Far more important is the looming economic crisis coming and what the chancellor had to say about it.
The landscape, frankly, could hardly be more bleak.
The Bank of England has forecast a recession set to last for more than a year, inflation to peak in excess of 13%, rising unemployment, falling real terms living standards – the list of gloom goes on and on.
And then there’s energy bills – the latest forecasts suggest they could exceed £5,000 a year by the spring. That’s not far off five times what they were last winter.
Meanwhile, both the prime minister and the chancellor have been on holiday and almost silent on the issue, insisting action should wait for the new Tory leader, while the two candidates for that spot took a while to even acknowledge that more direct help for families would be needed.
Many people feel we’re now on the brink of an economic and human catastrophe and the government is completely asleep at the wheel.
It’s a claim the chancellor rejected, giving his strongest hint yet that more help is coming.

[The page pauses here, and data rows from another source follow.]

Lemma match_here_complete stage prev name g kw sp d post :
  folded stage name ->
  boundary prev (name ++ g ++ kw ++ sp ++ d ++ post) = true ->
  boundary (last_or prev name) (g ++ kw ++ sp ++ d ++ post) = true ->
  length g <= 25 -> forallb (fun c => negb (is_digit c)) g = true ->
  keyworded kw -> forallb is_sep sp = true ->
  length d = 4 -> forallb is_digit d = true ->
  is_Some (match_here stage prev (name ++ g ++ kw ++ sp ++ d ++ post)).
Proof.
  intros Hci Hb1 Hb2 Hl Hg Hk Hsp Hd4 Hd. unfold match_here.
  rewrite Hb1, (literal_ci_complete _ prev name _ Hci), Hb2.
  apply gap_complete; [done..|].
  apply keyword_complete; [done|]. by apply separator_complete.
Qed.

Lemma exec_from_sound stage s : forall prev d,
  exec_from stage prev s = Some d ->
  exists pre rest, s = pre ++ rest /\ match_here stage (last_or prev pre) rest = Some d.
Proof.
  induction s as [|c s IH]; intros prev d H; simpl in H.
  - destruct (match_here stage prev []) eqn:Hm; [|done].
    injection H as ->. by exists [], [].
  - destruct (match_here stage prev (c :: s)) eqn:Hm.
    + injection H as ->. by exists [], (c :: s).
    + destruct (IH _ _ H) as (pre & rest & -> & Hr).
      exists (c :: pre), rest. by rewrite last_or_cons.
Qed.

Lemma exec_from_complete stage pre : forall prev rest,
  is_Some (match_here stage (last_or prev pre) rest) ->
  is_Some (exec_from stage prev (pre ++ rest)).
Proof.
  induction pre as [|c pre IH]; intros prev rest H.
  - change (last_or prev []) with prev in H. destruct H as [d Hd].
    destruct rest; simpl; rewrite Hd; by eexists.
  - rewrite last_or_cons in H. simpl.
    destruct (match_here stage prev (c :: pre ++ rest)); [by eexists|].
    by apply IH.
Qed.

Lemma chars_str l : chars (str l) = l.
Proof. apply list_ascii_of_string_of_list_ascii. Qed.

(** The match that [exec_from] returns is the first one in the text. *)
Lemma exec_from_first stage s : forall prev d,
  exec_from stage prev s = Some d ->
  exists pre rest,
    s = pre ++ rest
    /\ match_here stage (last_or prev pre) rest = Some d
    /\ forall pre' rest',
         s = pre' ++ rest' -> length pre' < length pre ->
         match_here stage (last_or prev pre') rest' = None.
Proof.
  induction s as [|c s IH]; intros prev d H; simpl in H.
  - destruct (match_here stage prev []) eqn:Hm; [|done].
    injection H as ->. exists [], []. repeat split; [done|].
    intros ? ? _ L. simpl in L. lia.
  - destruct (match_here stage prev (c :: s)) eqn:Hm.
    + injection H as ->. exists [], (c :: s). repeat split; [done|].
      intros ? ? _ L. simpl in L. lia.
    + destruct (IH _ _ H) as (pre & rest & -> & Hr & Hfirst).
      exists (c :: pre), rest. rewrite last_or_cons. repeat split; [done|].
      intros pre' rest' E L. destruct pre' as [|c' pre'].
      * simpl in E. subst rest'. exact Hm.
      * simpl in E. injection E as <- E. rewrite last_or_cons.
        apply Hfirst; [done|]. simpl in L. lia.
Qed.

(** The matcher finds a match exactly when the text has one, and the
    digits it returns are those of the match that starts first. *)
Lemma exec_first_accepted stage text d :
  exec stage text = Some d ->
  exists pre,
    AcceptsAt (chars stage) pre (chars d) (chars text)
    /\ forall pre' d',
         AcceptsAt (chars stage) pre' d' (chars text) -> length pre <= length pre'.
Proof.
  unfold exec. destruct (exec_from _ _ _) as [l|] eqn:H; [|done].
  intros [= <-]. rewrite chars_str.
  destruct (exec_from_first _ _ _ _ H) as (pre & rest & E & Hm & Hfirst).
  rewrite last_or_None in Hm. exists pre. split.
  - destruct (match_here_sound _ _ _ _ Hm)
      as (name & g & kw & sp & post & -> & ? & ? & ? & ? & ? & ? & ? & ? & ?).
    exists name, g, kw, sp, post. by rewrite E.
  - intros pre' d' (name & g & kw & sp & post & E' & ? & ? & ? & ? & ? & ? & ? & ? & ?).
    destruct (Nat.le_gt_cases (length pre) (length pre')) as [|L]; [done|].
    specialize (Hfirst pre' _ E' L). rewrite last_or_None in Hfirst.
    destruct (match_here_complete (chars stage) (last pre') name g kw sp d' post)
      as [x Hx]; try done. congruence.
Qed.

Lemma exec_sound stage text d :
  exec stage text = Some d -> Accepts (chars stage) (chars text) (chars d).
Proof. intros H. destruct (exec_first_accepted _ _ _ H) as (pre & Hm & _). by exists pre. Qed.

Lemma exec_complete stage text d :
  Accepts (chars stage) (chars text) d -> is_Some (exec stage text).
Proof.
  intros (pre & name & g & kw & sp & post & E & ? & ? & ? & ? & ? & ? & ? & ? & ?).
  unfold exec. rewrite E.
  destruct (exec_from_complete (chars stage) pre None (name ++ g ++ kw ++ sp ++ d ++ post))
    as [l ->]; [|by eexists].
  rewrite last_or_None. by apply match_here_complete.
Qed.

(** *** The tests of the matcher and the classes of the pattern *)

Ltac each_ascii c := destruct c as [[] [] [] [] [] [] [] []]; vm_compute; reflexivity.

Lemma digit_spec c : is_digit c = true <-> Pattern.Digit c.
Proof.
  assert (is_digit c = bool_decide (c ∈ Pattern.digits)) as -> by each_ascii c.
  apply bool_decide_eq_true.
Qed.

Lemma plain_spec c : negb (is_digit c) = true <-> ~ Pattern.Digit c.
Proof. rewrite negb_true_iff, <- digit_spec. by destruct (is_digit c). Qed.

Lemma word_spec c : is_word c = true <-> Pattern.Word c.
Proof.
  assert (is_word c
          = bool_decide (c ∈ Pattern.lower \/ c ∈ Pattern.upper \/ c ∈ Pattern.digits
                         \/ c = "_"%char)) as -> by each_ascii c.
  apply bool_decide_eq_true.
Qed.

Lemma sep_spec c : is_sep c = true <-> Pattern.Sep c.
Proof.
  assert (is_sep c
          = bool_decide (c = ":"%char \/ c ∈ Pattern.blanks \/ c = "-"%char)) as ->
    by each_ascii c.
  apply bool_decide_eq_true.
Qed.

Lemma canonicalize_cases x :
  canonicalize x = x \/ (x, canonicalize x) ∈ Pattern.cases.
Proof.
  assert (bool_decide (canonicalize x = x \/ (x, canonicalize x) ∈ Pattern.cases) = true)
    as H by each_ascii x.
  by apply bool_decide_eq_true in H.
Qed.

Lemma cases_canonicalize :
  Forall (fun p => canonicalize p.1 = p.2 /\ canonicalize p.2 = p.2) Pattern.cases.
Proof.
  assert (bool_decide
            (Forall (fun p => canonicalize p.1 = p.2 /\ canonicalize p.2 = p.2)
               Pattern.cases) = true) as H by (vm_compute; reflexivity).
  by apply bool_decide_eq_true in H.
Qed.

Lemma cases_injective :
  Forall (fun p => Forall (fun q => p.2 = q.2 -> p.1 = q.1) Pattern.cases) Pattern.cases.
Proof.
  assert (bool_decide
            (Forall (fun p => Forall (fun q => p.2 = q.2 -> p.1 = q.1) Pattern.cases)
               Pattern.cases) = true) as H by (vm_compute; reflexivity).
  by apply bool_decide_eq_true in H.
Qed.

Lemma same_letter a c : canonicalize a = canonicalize c <-> Pattern.SameLetter a c.
Proof.
  pose proof cases_canonicalize as Hc. rewrite Forall_forall in Hc. split.
  - intros E. unfold Pattern.SameLetter.
    destruct (canonicalize_cases a) as [Ha|Ha], (canonicalize_cases c) as [Hb|Hb].
    + left. congruence.
    + right. right. rewrite <- E, Ha in Hb. done.
    + right. left. rewrite E, Hb in Ha. done.
    + left. pose proof cases_injective as Hi. rewrite Forall_forall in Hi.
      specialize (Hi _ Ha). rewrite Forall_forall in Hi. by apply (Hi _ Hb).
  - intros [->|[H|H]]; [done| |]; destruct (Hc _ H) as [H1 H2]; cbn in H1, H2; congruence.
Qed.

Lemma folded_spec p : forall s, folded p s <-> Pattern.ci_eq p s.
Proof.
  unfold folded, Pattern.ci_eq. induction p as [|a p IH]; intros [|c s]; cbn.
  - split; [constructor|done].
  - split; [done|]. intros H. inversion H.
  - split; [done|]. intros H. inversion H.
  - split.
    + intros [= E H]. constructor; [by apply same_letter | by apply IH].
    + intros H. inversion H as [|? ? ? ? E H']; subst.
      apply same_letter in E. apply IH in H'. by rewrite E, H'.
Qed.

Lemma keyworded_spec kw : keyworded kw <-> Pattern.is_keyword kw.
Proof. unfold keyworded, Pattern.is_keyword. by rewrite !folded_spec. Qed.

Lemma wordAt_spec o : from_option is_word false o = true <-> Pattern.WordAt o.
Proof. destruct o as [c|]; cbn; [apply word_spec | done]. Qed.

Lemma boundary_spec prev s : boundary prev s = true <-> Pattern.Boundary prev (head s).
Proof.
  unfold boundary, Pattern.Boundary. rewrite <- !wordAt_spec.
  destruct (from_option is_word false prev), (from_option is_word false (head s)); cbn;
    intuition congruence.
Qed.

Lemma last_or_app pre name : last_or (last pre) name = last (pre ++ name).
Proof.
  unfold last_or. rewrite last_app. by destruct (last name).
Qed.

Lemma forallb_spec (f : ascii -> bool) (P : ascii -> Prop) l :
  (forall c, f c = true <-> P c) -> forallb f l = true <-> Forall P l.
Proof.
  intros H. induction l as [|c l IH]; cbn.
  - split; [constructor|done].
  - rewrite andb_true_iff, H, IH. split.
    + intros [? ?]. by constructor.
    + intros E. inversion E. done.
Qed.

(** What the matcher accepts is what the pattern says. *)
Lemma accepted_spec stage pre d text :
  AcceptsAt stage pre d text <-> Pattern.MatchesAt stage pre d text.
Proof.
  unfold AcceptsAt, Pattern.MatchesAt.
  do 5 (apply exist_proper; intros ?).
  rewrite folded_spec, !boundary_spec, last_or_app, keyworded_spec.
  rewrite (forallb_spec _ _ _ plain_spec), (forallb_spec _ _ _ sep_spec),
    (forallb_spec _ _ _ digit_spec).
  done.
Qed.

(** *** The digits of a match *)

Lemma is_digit_canonicalize c : is_digit (canonicalize c) = is_digit c.
Proof. each_ascii c. Qed.

Lemma sep_plain c : is_sep c = true -> negb (is_digit c) = true.
Proof.
  assert (implb (is_sep c) (negb (is_digit c)) = true) as H by each_ascii c.
  intros E. by rewrite E in H.
Qed.

Lemma folded_plain p s :
  folded p s ->
  forallb (fun c => negb (is_digit c)) p = forallb (fun c => negb (is_digit c)) s.
Proof.
  unfold folded. revert s. induction p as [|a p IH]; intros [|c s]; cbn; try done.
  intros [= E H]. rewrite (IH _ H). f_equal.
  by rewrite <- (is_digit_canonicalize a), E, is_digit_canonicalize.
Qed.

Lemma keyworded_plain kw :
  keyworded kw -> forallb (fun c => negb (is_digit c)) kw = true.
Proof. intros [H|[H|H]]; by rewrite <- (folded_plain _ _ H). Qed.

Lemma seps_plain sp :
  forallb is_sep sp = true -> forallb (fun c => negb (is_digit c)) sp = true.
Proof.
  induction sp as [|c sp IH]; [done|]. cbn. rewrite !andb_true_iff.
  intros [? ?]. split; [by apply sep_plain | by apply IH].
Qed.

(** Four digits after characters that are no digits are the first four
    digits of the text. *)
Lemma digits_after_plain P : forall P' d d' post post',
  P ++ d ++ post = P' ++ d' ++ post' ->
  forallb (fun c => negb (is_digit c)) P = true ->
  forallb (fun c => negb (is_digit c)) P' = true ->
  length d = 4 -> length d' = 4 ->
  forallb is_digit d = true -> forallb is_digit d' = true ->
  d = d'.
Proof.
  induction P as [|c P IH]; intros P' d d' post post' E HP HP' Hl Hl' Hd Hd'.
  - destruct P' as [|x P'].
    + cbn in E. apply app_inj_1 in E as [? _]; [done|lia].
    + destruct d as [|y d]; [done|]. cbn in E. injection E as -> _.
      cbn in HP', Hd. apply andb_true_iff in HP' as [Hx _].
      apply andb_true_iff in Hd as [Hy _]. by rewrite Hy in Hx.
  - destruct P' as [|x P'].
    + destruct d' as [|y d']; [done|]. cbn in E. injection E as -> _.
      cbn in HP, Hd'. apply andb_true_iff in HP as [Hx _].
      apply andb_true_iff in Hd' as [Hy _]. by rewrite Hy in Hx.
    + cbn in E. injection E as _ E. cbn in HP, HP'.
      apply andb_true_iff in HP as [_ HP]. apply andb_true_iff in HP' as [_ HP'].
      by eapply IH.
Qed.

(** A position starts one match at most. *)
Lemma accepted_unique stage pre d d' text :
  AcceptsAt stage pre d text -> AcceptsAt stage pre d' text -> d = d'.
Proof.
  intros (name & g & kw & sp & post & E & Hn & _ & _ & _ & Hg & Hk & Hs & Hl & Hd)
         (name' & g' & kw' & sp' & post' & E' & Hn' & _ & _ & _ & Hg' & Hk' & Hs' & Hl' & Hd').
  rewrite E in E'. apply app_inv_head in E'.
  apply app_inj_1 in E' as [_ E'].
  2: { unfold folded in Hn, Hn'. apply (f_equal length) in Hn, Hn'.
       rewrite !length_map in Hn, Hn'. congruence. }
  replace (g ++ kw ++ sp ++ d ++ post) with ((g ++ kw ++ sp) ++ d ++ post) in E'
    by by rewrite <- !app_assoc.
  replace (g' ++ kw' ++ sp' ++ d' ++ post') with ((g' ++ kw' ++ sp') ++ d' ++ post') in E'
    by by rewrite <- !app_assoc.
  apply (digits_after_plain _ _ _ _ _ _ E'); try done.
  - rewrite !forallb_app, Hg, (keyworded_plain _ Hk), (seps_plain _ Hs). done.
  - rewrite !forallb_app, Hg', (keyworded_plain _ Hk'), (seps_plain _ Hs'). done.
Qed.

“What I’ve said to my leadership team is work up the options of what we need to do to help people through the winter,” he said.
“We’re looking at what headroom we have to make sure we offer that additional support. My message to families today is we will have those options ready to go.”
While this might be one of the clearest indications so far that the government is considering more intervention, he evaded answering whether such direct interventions are now “inevitable”.
Remember, Mr Zahawi is backing Ms Truss’s leadership campaign and she has been very reluctant to commit to more direct help, saying just last week prefers tax cuts to “handouts”.
This slight shift in the signalling is therefore important and telling – it indicates just how quickly minds might be changing behind the scenes as the reality of just how perilous things are becomes clearer.
Ensuring that people feel don’t fall into poverty matters on a human level, but it also matters enormously on an economic level. Ensuring that people feel they have some spare money to spend in the economy is vital to mitigate economic contraction.
If companies feel they can’t afford to invest, and households feel they can’t afford to spend, businesses will suffer, jobs will be lost and salaries cut, making the whole thing worse.
There are many economists who think more government borrowing to support families this winter is now unavoidable and a suggestion that the problem can be fixed with tax cuts and growth alone (as favoured by Ms Truss) is borderline disingenuous.
Voices from across the political spectrum are calling for things from extended windfall taxes and energy company nationalisation to a significant uplift to universal credit.
It is becoming increasingly clear there will need to be action, what form it will take and whether it will arrive in time to help families this winter is still unclear.